Smitten Kitchen’s Kale and Caramelized Onion Stuffing: Deb alludes that this recipe was inspired in reaction to all of the very complicated stuffing recipes that exist–and with just 10 basic ingredients, I think she succeeded in making a very tasty one. She nudges caramelized onions into the “tart-sweet zone” with sherry vinegar, then adds wilted kale into toasted bread with just broth (no eggs! In fact, if you made this with just olive oil, it’s easily a vegan recipe) to bake. This was my personal first or second place stuffing depending on my mood. After taking a bite, one taster instantly said “oh there’s vinegar in there,” which did not sound appealing to me–but after taking a bite, the tangy, slightly sweet flavor won me (and other tasters) over. “Has a sort of vinegar taste, very different and good!” said one taster. “Delicious oniony goodness,” said another. This stuffing is VERY onion-forward, so if you don’t love onions (or kale), I would take a look at Deb’s apple-herb stuffing instead.
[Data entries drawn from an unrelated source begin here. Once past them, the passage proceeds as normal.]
Definition calculateDayHours (entries : option (list Entry)) (dateKey : string)
    : Completion Day.t :=
  if noEntries entries then
    mret (Day.mk 0 "00:00" false None None None)
  else
    special ← specialDay entries;
    match special with
    | Some result => mret result
    | None =>
        p ← calculatePairMinutes entries;
        let pauseMinutes := pauseMinutesFor p dateKey in
        let netMinutes := 0 `max` (Pair.workedMinutes p - pauseMinutes) in
        mret (Day.mk netMinutes (minutesToTime netMinutes) (Pair.hasIncomplete p)
                (Some (Pair.workedMinutes p))
                (Some (0 <? pauseMinutes))
                (Some (if (1 <? Pair.pairCount p)%nat then Pair.breakMinutes p
                       else if 0 <? pauseMinutes then CONFIG.PAUSE_MINUTES else 0)))
    end.

Definition weekTotalStep (acc : Z * gmap string Day.t)
    (kv : string * option (list Entry)) : Completion (Z * gmap string Day.t) :=
  let '(totalMinutes, byDay) := acc in
  let '(dateKey, entries) := kv in
  dayResult ← calculateDayHours entries dateKey;
  mret (totalMinutes + Day.minutes dayResult, <[dateKey := dayResult]> byDay).

Definition calculateWeekTotal (weekEntries : WeekEntries) : Completion WeekTotal.t :=
  '(totalMinutes, byDay) ← forOf weekTotalStep (0, ∅) (map_to_list weekEntries);
  mret (WeekTotal.mk totalMinutes (minutesToTime totalMinutes) byDay).
(** A computation that may panic and that otherwise returns a [Result]. *)
Declare Scope run_scope.
Delimit Scope run_scope with run.
Abbreviation run E A := (option (result E A)).
Definition run_bind {E A B} (m : run E A) (f : A → run E B) : run E B :=
  match m with
  | None => None
  | Some (Err e) => Some (Err e)
  | Some (Ok a) => f a
  end.
Notation "x ?← m ; k" := (run_bind m (fun x => k))
  (at level 20, m at level 100, k at level 200, only parsing) : run_scope.
#[global] Open Scope run_scope.

(** ** Machine integers

    Integers are kept in [Z] at their width.  Arithmetic that Rust checks goes
    through [checked_*]; plain [+], [-] and [*] wrap, as in a release build. *)

Definition U8_MAX : Z := 255.
Definition U16_MAX : Z := 65535.
Definition U32_MAX : Z := 4294967295.
Definition U64_MAX : Z := 18446744073709551615.
Definition U128_MAX : Z := 340282366920938463463374607431768211455.
Definition I64_MAX : Z := 9223372036854775807.

Definition is_u8 (z : Z) : Prop := 0 ≤ z ≤ U8_MAX.
Definition is_u16 (z : Z) : Prop := 0 ≤ z ≤ U16_MAX.
Definition is_u32 (z : Z) : Prop := 0 ≤ z ≤ U32_MAX.
Definition is_u64 (z : Z) : Prop := 0 ≤ z ≤ U64_MAX.
Definition is_i64 (z : Z) : Prop := - I64_MAX - 1 ≤ z ≤ I64_MAX.

Definition as_u8 (z : Z) : Z := z mod (U8_MAX + 1).
Definition as_u16 (z : Z) : Z := z mod (U16_MAX + 1).
Definition as_u64 (z : Z) : Z := z mod (U64_MAX + 1).
Definition as_i64 (z : Z) : Z :=
  let u := as_u64 z in if u <=? I64_MAX then u else u - (U64_MAX + 1).

Definition checked_add (a b : Z) : option Z :=
  if a + b <=? U64_MAX then Some (a + b) else None.
Definition checked_sub (a b : Z) : option Z :=
  if b <=? a then Some (a - b) else None.
Definition checked_mul (a b : Z) : option Z :=
  if a * b <=? U64_MAX then Some (a * b) else None.
Definition checked_div (a b : Z) : option Z :=
  if b =? 0 then None else Some (a / b).
Definition checked_rem (a b : Z) : option Z :=
  if b =? 0 then None else Some (a mod b).

(** [i64::try_from] on an unsigned value. *)
Definition i64_try_from (z : Z) : option Z :=
  if z <=? I64_MAX then Some z else None.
Make this if: you like a bold-flavored casserole with tons of onion and kale and just the right amount of moistness.
Epicurious’ Best Vegetarian Stuffing Ever: With many glowing reviews, this recipe seemed like a clear winner, though it was a hard pick between this one and this other Epicurious porcini stuffing which more than one commenter claimed was their new “best ever stuffing” (in the end, I decided I had enough mushroom representation). This stuffing errs on the sweet side with chopped apples, craisins and carrot in addition to onion, celery, sage, and a LOT of butter. It definitely won people over with a great buttery flavor, but it was a little too sweet for me. Interestingly, one of the top themes of this stuffing was the good “bread to veggie ratio”–i.e. multiple commenters noted that they liked “that it’s not all bread” (though of course some tasters, including me, could have done with a little more bread as it is quite heavy on the craisins and other vegetables). Many enjoyed the “sweet and fruity” and “salty sweet” notes, though a couple commenters noted that it was a bit soggy (so you may look at reducing the butter a bit to keep it a little less soggy!).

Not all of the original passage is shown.